Le grand show des petites choses, Gilbert Legrand, Sarbacane, 2010, 15,90 €

Les petites choses à New York, Gilbert Legrand, Sarbacane, 2013, 15,90 €
Ciseaux
Enfin, si la matière s’invite à proprement dit dans l’album, qu’on songe aux livres à toucher proposant des zones tantôt douces, rugueuses, moelleuses ou rêches ou aux livres dont les pages sont en bois, en mousse, en plastique ou en tissu, l’image reproduite à elle seule est riche de matériaux et dernièrement c’est le monde textile qui fait une entrée remarquée dans la sphère illustrative de l’album.
Beatrice Alemagna
Beatrice Alemagna a commencé à exploiter le textile pour l’album Mon amour publié chez Autrement Jeunesse en 2002. Plutôt que de dessiner, elle a brodé, plutôt que de peindre, elle a cousu des bouts de tissus. Elle a renouvelé l’expérience avec la série des Poux débutée en 2009 chez Phaïdon. Quoi de mieux pour des êtres microscopiques que de se loger et de se lover dans des textiles, des laines et des feutrines?



Frédérick Mansot
Frédérick Mansot, lui, affectionne la peinture sur tissu. Il s’amuse avec les motifs déjà imprimés en les révélant ou les camouflant au gré de la gouache qu’il applique. Il choisi minutieusement les étoffes qu’il maroufle préalablement en fonction du récit à mettre en images: tissus africains Wax pour Ploc ploc tam tam chez Bilboquet en 2004, Le Fil d’or de Fatinou chez Gautier-Languereau en 2007 ou La Sanza de Bama chez Belin en 2008, tissus patchwork dans les tons rouges pour le conte Le Petit chaperon rouge chez Magnard jeunesse en 2003, tissus à motifs floraux ramenés d’un voyage à Shanghaï pour Le voyage de Mao-Mi chez Actes sud Junior en 2006 ou encore tissus Liberty aux motifs cachemires pour le conte indien Tamanna, Princesse d’arabesques chez Gallimard Jeunesse en 2011.

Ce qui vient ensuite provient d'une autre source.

(* ===== verification/SprotoPack.v ===== *)
(** * Zero packing of structured messages: lualib-src/sproto/sproto.c and lsproto.c

    [sproto_pack] writes eight bytes as a header of eight bits and the bytes that
    are not zero; runs of segments without zeros, or with few, go out whole. The
    writer works in a buffer that may be too small, and counts on: its answer is
    the size it needs. Only accesses are checked: the pointers of both routines
    may run past the end of a small buffer. *)
From S2P Require Import Prelude CLib CNum Bytes LuaValue.
From Stdlib Require Import String.
#[local] Open Scope Z_scope.
#[local] Abbreviation length := List.length.

(** [n] bytes of an array from [off] on, which must be there *)
Definition slice (l : list Z) (off n : Z) : outcome (list Z) :=
  if bool_decide (0 ≤ off ∧ 0 ≤ n ∧ off + n ≤ Zlen l) then Ret (take (Z.to_nat n) (drop (Z.to_nat off) l)) else Undef.
(** [memcpy] into an array *)
Definition put_bytes (b : list Z) (ptr : Z) (src : list Z) : outcome (list Z) :=
  if bool_decide (0 ≤ ptr ∧ ptr + Zlen src ≤ Zlen b) then Ret (copy_at b ptr src) else Undef.

(** ** Writing *)

(** the eight bytes of a segment: header and count of those that are not zero *)
Fixpoint seg_loop (seg : list Z) (i header notzero : Z) (b : list Z) (ptr sz : Z) : outcome (Z * Z * list Z) :=
  match seg with
  | [] => Ret (header, notzero, b)
  | x :: seg =>
      if bool_decide (x ≠ 0) then
        let header := Z.lor header (Z.shiftl 1 i) in
        if bool_decide (0 < sz) then
          b ← set_idx b ptr x;
          seg_loop seg (i + 1) header (notzero + 1) b (ptr + 1) (sz - 1)
        else seg_loop seg (i + 1) header (notzero + 1) b ptr sz
      else seg_loop seg (i + 1) header notzero b ptr sz
  end.

(** [b] is the buffer and [ptr] the place in it; the size and the buffer *)
Definition pack_seg (src b : list Z) (ptr sz n : Z) : outcome (Z * list Z) :=
  let obuffer := bool_decide (0 ≤ sz - 1) in
  sz ← chk_int (sz - 1);
  '(header, notzero, b) ← seg_loop src 0 0 0 b (ptr + 1) sz;
  let notzero := if bool_decide ((notzero = 7 ∨ notzero = 6) ∧ 0 < n) then 8 else notzero in
  if bool_decide (notzero = 8) then Ret (if bool_decide (0 < n) then 8 else 10, b)
  else
    b ← (if obuffer then set_idx b ptr header else Ret b);
    Ret (notzero + 1, b).

(** a pointer into the source, or to the padded copy of its last segment *)
Inductive src_ptr : Type := At (i : Z) | Tmp.

(** the comparison of [src] with the end is meant for pointers into the source *)
Definition write_ff (srcv : list Z) (src : src_ptr) (des : list Z) (ptr n : Z) : outcome (list Z) :=
  match src with
  | Tmp => Undef
  | At i =>
      des ← set_idx des ptr 0xff;
      des ← set_idx des (ptr + 1) (u8 (n - 1));
      if bool_decide (i + n * 8 ≤ Zlen srcv) then
        bs ← slice srcv i (n * 8); put_bytes des (ptr + 2) bs
      else
        let sz := Zlen srcv - i in
        bs ← slice srcv i sz;
        des ← put_bytes des (ptr + 2) bs;
        put_bytes des (ptr + 2 + sz) (replicate (Z.to_nat (n * 8 - sz)) 0)
  end.

Record packer : Type := Packer {
  p_ff_srcstart : src_ptr;
  p_ff_desstart : Z;
  p_ff_n : Z;
  p_size : Z;
  p_bufsz : Z;
  p_buffer : list Z
}.

(** the run is written, if the buffer had room for it *)
Definition flush_ff (srcv : list Z) (s : packer) (n : Z) : outcome (list Z) :=
  if bool_decide (0 ≤ p_bufsz s) then write_ff srcv (p_ff_srcstart s) (p_buffer s) (p_ff_desstart s) n
  else Ret (p_buffer s).

(** the eight bytes from [i] on, the last ones padded *)
Definition read_seg (srcv : list Z) (i : Z) : outcome (src_ptr * list Z) :=
  let padding := i + 8 - Zlen srcv in
  if bool_decide (0 < padding) then
    bs ← slice srcv i (8 - padding); Ret (Tmp, bs ++ replicate (Z.to_nat padding) 0)
  else bs ← slice srcv i 8; Ret (At i, bs).

Definition pack_step (srcv : list Z) (i : Z) (s : packer) : outcome packer :=
  '(src, seg) ← read_seg srcv i;
  let ptr := p_size s in
  '(n, b) ← pack_seg seg (p_buffer s) ptr (p_bufsz s) (p_ff_n s);
  bufsz ← chk_int (p_bufsz s - n);
  size ← chk_int (p_size s + n);
  let s := Packer (p_ff_srcstart s) (p_ff_desstart s) (p_ff_n s) size bufsz b in
  if bool_decide (n = 10) then Ret (Packer src ptr 1 size bufsz b)
  else if bool_decide (n = 8 ∧ 0 < p_ff_n s) then
    let ff_n := p_ff_n s + 1 in
    if bool_decide (ff_n = 256) then
      b ← flush_ff srcv s 256; Ret (Packer (p_ff_srcstart s) (p_ff_desstart s) 0 size bufsz b)
    else Ret (Packer (p_ff_srcstart s) (p_ff_desstart s) ff_n size bufsz b)
  else if bool_decide (0 < p_ff_n s) then
    b ← flush_ff srcv s (p_ff_n s); Ret (Packer (p_ff_srcstart s) (p_ff_desstart s) 0 size bufsz b)
  else Ret s.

Le fil d’or de Fatinou, Françoise Jay, Frédérick Mansot (ill.), Gautier-Languereau, 2007, 13, 50 €

La cuisine des contes, Sylvine Rey, Frédérick Mansot (ill.), Vilo Jeunesse, 2006, 17, 50 €
Ce recueil est le fruit d’une sélection de 10 contes traditionnels agrémentés d’une recette facile à réaliser par les enfants en lien avec un ingrédient ou un plat évoqués dans chaque récit. Niveau de difficulté, temps de préparation, nombre de couverts et temps de cuisson sont systématiquement précisés. Ainsi, Blanche Neige enfourne ses pommes, le Petit Poucet prépare son pain perdu, la Belle au bois dormant s’apprête à souffler les bougies de son gâteau d’anniversaire etc. Ci-dessous, parce que c’est bientôt d’actualité, un extrait de la recette de la galette au beurre du Petit Chaperon rouge. A vos fourneaux!

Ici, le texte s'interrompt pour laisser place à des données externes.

(* ===== verification/Sproto.v ===== *)
(** * Structured messages: the encoder and decoder of lualib-src/sproto/sproto.c

    A message type is a list of fields; the values are given and taken by a
    callback of the user. The encoder works in a buffer of a fixed size, the
    decoder on the bytes it is given; the types, which a schema describes, are
    arguments. *)
From S2P Require Import Prelude Bytes SprotoPack.
From Stdlib Require Import String.
#[local] Open Scope Z_scope.
#[local] Abbreviation length := List.length.

Definition SPROTO_TINTEGER : Z := 0.
Definition SPROTO_TBOOLEAN : Z := 1.
Definition SPROTO_TSTRING : Z := 2.
Definition SPROTO_TDOUBLE : Z := 3.
Definition SPROTO_TSTRUCT : Z := 4.
Definition SPROTO_TARRAY : Z := 0x80.
Definition SPROTO_CB_ERROR : Z := -1.
Definition SPROTO_CB_NIL : Z := -2.
Definition SPROTO_CB_NOARRAY : Z := -3.
Definition SIZEOF_LENGTH : Z := 4.
Definition SIZEOF_HEADER : Z := 2.
Definition SIZEOF_FIELD : Z := 2.
Definition SIZEOF_INT32 : Z := 4.
Definition SIZEOF_INT64 : Z := 8.

Record field : Type := Field {
  f_tag : Z;
  f_type : Z;
  f_name : string;
  f_st : option loc;
  f_key : Z;
  f_extra : Z
}.
(** [base]: the first tag when the tags are consecutive, else -1 *)
Record sproto_type : Type := SprotoType { st_base : Z; st_maxn : Z; st_f : list field }.
Definition st_n (st : sproto_type) : Z := Zlen (st_f st).

(** the type of a list of fields, which must be in the order of their tags; the
    number of words a message may need *)
Fixpoint count_words (last maxn : Z) (fs : list field) : option Z :=
  match fs with
  | [] => Some maxn
  | f :: fs =>
      if bool_decide (f_tag f ≤ last) then None
      else count_words (f_tag f) (if bool_decide (last + 1 < f_tag f) then maxn + 1 else maxn) fs
  end.
Definition import_type (fs : list field) : outcome (option sproto_type) :=
  match count_words (-1) (Zlen fs) fs with
  | None => Ret None
  | Some maxn =>
      first ← get_idx fs 0;
      last ← get_idx fs (Zlen fs - 1);
      let base := f_tag first in
      Ret (Some (SprotoType (if bool_decide (f_tag last - base + 1 ≠ Zlen fs) then -1 else base) maxn fs))
  end.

Ainsi, on observe dans l’édition un foisonnement des techniques ainsi qu’un fort développement des techniques mixtes (qui peuvent combiner peinture, dessin, collage, photo ou encore infographie). Toutes ces techniques apparaissent comme l’exploitation virtuose du support mais pour qu’elles restent signifiantes, il faut que le contenant demeure au service de la narration. Et là est l’enjeu principal du livre numérique qui ne doit pas tomber du côté du gadget…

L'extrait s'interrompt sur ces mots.